> _The task_: Go through the entries below from the first line and transcribe each one exactly, ending with the line that contains "Every exception the".

▼▼▼

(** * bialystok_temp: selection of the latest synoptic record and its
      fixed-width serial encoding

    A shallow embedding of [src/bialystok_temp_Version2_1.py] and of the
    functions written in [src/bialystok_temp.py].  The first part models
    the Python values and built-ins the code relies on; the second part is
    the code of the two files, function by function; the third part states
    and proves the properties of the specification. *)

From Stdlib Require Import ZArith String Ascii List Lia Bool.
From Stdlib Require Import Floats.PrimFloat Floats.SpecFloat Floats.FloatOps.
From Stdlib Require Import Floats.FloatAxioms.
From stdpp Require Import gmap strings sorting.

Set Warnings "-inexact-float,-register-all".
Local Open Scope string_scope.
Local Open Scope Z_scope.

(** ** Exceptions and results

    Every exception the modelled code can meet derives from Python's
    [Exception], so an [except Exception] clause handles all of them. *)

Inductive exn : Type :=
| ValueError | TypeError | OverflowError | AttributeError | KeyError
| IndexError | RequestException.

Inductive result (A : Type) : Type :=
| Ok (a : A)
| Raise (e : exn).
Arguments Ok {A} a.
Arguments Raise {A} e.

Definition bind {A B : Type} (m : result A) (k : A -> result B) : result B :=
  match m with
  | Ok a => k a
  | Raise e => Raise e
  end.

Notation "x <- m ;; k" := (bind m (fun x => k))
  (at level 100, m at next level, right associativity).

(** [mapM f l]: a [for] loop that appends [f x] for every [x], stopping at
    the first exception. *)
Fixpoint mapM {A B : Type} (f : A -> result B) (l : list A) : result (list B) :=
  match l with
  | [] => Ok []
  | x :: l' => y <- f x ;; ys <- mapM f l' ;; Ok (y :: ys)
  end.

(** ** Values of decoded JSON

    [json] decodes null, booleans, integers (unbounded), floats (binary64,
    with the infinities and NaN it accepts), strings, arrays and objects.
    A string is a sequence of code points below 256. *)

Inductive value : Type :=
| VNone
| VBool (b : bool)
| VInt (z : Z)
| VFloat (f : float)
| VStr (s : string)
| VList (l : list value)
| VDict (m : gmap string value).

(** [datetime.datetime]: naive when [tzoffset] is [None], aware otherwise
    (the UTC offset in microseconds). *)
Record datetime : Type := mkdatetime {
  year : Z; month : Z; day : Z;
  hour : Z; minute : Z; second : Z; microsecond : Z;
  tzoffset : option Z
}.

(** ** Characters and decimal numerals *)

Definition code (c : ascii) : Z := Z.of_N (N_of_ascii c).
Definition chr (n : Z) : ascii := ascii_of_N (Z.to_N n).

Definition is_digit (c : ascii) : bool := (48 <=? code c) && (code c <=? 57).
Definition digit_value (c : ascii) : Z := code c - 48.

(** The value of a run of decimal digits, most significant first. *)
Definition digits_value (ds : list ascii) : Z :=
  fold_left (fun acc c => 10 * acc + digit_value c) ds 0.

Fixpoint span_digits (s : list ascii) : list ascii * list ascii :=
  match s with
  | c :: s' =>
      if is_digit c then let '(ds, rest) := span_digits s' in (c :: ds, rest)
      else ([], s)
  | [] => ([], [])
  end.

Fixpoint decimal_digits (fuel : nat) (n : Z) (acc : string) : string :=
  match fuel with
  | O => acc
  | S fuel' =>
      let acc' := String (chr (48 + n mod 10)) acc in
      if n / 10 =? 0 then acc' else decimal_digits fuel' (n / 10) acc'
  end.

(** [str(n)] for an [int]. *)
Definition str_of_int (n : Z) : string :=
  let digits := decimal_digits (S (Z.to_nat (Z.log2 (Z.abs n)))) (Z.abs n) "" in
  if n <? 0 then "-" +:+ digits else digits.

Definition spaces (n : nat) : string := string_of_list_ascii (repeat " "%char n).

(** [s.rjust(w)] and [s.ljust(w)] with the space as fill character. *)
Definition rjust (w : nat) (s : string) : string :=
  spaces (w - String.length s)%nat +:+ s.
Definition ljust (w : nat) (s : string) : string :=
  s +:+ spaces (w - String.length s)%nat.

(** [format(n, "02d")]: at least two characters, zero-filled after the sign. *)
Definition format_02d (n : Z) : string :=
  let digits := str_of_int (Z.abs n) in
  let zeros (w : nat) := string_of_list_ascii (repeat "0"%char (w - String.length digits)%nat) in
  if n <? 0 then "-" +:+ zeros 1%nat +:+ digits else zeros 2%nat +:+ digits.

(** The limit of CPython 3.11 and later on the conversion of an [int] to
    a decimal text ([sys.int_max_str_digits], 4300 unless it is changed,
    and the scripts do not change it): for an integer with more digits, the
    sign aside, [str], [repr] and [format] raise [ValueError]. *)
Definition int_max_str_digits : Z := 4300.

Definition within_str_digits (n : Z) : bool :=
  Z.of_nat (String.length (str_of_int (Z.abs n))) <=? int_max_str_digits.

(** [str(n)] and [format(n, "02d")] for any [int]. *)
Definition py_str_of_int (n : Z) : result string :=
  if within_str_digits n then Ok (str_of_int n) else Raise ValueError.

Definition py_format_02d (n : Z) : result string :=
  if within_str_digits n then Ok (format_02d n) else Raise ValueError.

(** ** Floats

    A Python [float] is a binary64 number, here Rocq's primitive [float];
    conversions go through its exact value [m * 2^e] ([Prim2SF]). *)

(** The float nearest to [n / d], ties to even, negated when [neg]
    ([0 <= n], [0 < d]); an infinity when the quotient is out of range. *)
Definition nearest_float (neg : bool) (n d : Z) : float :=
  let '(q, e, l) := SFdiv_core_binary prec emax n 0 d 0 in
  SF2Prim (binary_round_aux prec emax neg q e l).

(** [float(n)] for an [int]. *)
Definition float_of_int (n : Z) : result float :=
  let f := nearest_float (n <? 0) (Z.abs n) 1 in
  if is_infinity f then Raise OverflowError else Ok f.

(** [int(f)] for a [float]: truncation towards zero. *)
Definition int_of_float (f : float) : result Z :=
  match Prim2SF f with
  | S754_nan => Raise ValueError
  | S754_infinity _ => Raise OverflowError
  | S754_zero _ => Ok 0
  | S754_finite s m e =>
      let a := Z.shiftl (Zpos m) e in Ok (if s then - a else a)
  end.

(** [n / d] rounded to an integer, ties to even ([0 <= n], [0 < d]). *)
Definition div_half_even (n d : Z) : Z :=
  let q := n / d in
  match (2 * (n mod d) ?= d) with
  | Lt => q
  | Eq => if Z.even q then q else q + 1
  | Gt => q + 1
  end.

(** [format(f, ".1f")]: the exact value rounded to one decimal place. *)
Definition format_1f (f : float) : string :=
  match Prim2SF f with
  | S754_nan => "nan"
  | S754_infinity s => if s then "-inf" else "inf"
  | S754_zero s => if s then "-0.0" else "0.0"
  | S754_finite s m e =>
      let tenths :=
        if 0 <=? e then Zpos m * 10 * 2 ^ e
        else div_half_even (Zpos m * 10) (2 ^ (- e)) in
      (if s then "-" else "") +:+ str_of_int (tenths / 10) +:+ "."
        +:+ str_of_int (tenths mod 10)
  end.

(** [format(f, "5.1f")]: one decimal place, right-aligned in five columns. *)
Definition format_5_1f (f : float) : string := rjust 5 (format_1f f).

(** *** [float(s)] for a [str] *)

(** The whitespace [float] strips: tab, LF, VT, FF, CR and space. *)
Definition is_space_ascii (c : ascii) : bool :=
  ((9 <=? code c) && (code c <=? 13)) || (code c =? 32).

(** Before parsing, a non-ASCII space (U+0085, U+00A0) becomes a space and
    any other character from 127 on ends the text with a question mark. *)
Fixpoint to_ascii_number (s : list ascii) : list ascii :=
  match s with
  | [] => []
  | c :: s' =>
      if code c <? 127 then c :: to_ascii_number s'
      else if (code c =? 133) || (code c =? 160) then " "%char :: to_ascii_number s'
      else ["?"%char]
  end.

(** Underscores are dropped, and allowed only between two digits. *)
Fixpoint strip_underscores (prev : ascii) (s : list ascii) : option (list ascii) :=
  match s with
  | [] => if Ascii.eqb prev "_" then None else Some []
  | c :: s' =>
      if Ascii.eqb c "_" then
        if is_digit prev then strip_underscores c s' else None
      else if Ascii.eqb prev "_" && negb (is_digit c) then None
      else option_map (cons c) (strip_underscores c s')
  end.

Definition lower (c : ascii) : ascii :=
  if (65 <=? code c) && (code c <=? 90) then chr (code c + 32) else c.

▲▲▲

> _Task output_:
(** * bialystok_temp: selection of the latest synoptic record and its
      fixed-width serial encoding

    A shallow embedding of [src/bialystok_temp_Version2_1.py] and of the
    functions written in [src/bialystok_temp.py].  The first part models
    the Python values and built-ins the code relies on; the second part is
    the code of the two files, function by function; the third part states
    and proves the properties of the specification. *)

From Stdlib Require Import ZArith String Ascii List Lia Bool.
From Stdlib Require Import Floats.PrimFloat Floats.SpecFloat Floats.FloatOps.
From Stdlib Require Import Floats.FloatAxioms.
From stdpp Require Import gmap strings sorting.

Set Warnings "-inexact-float,-register-all".
Local Open Scope string_scope.
Local Open Scope Z_scope.

(** ** Exceptions and results

    Every exception the modelled code can meet derives from Python's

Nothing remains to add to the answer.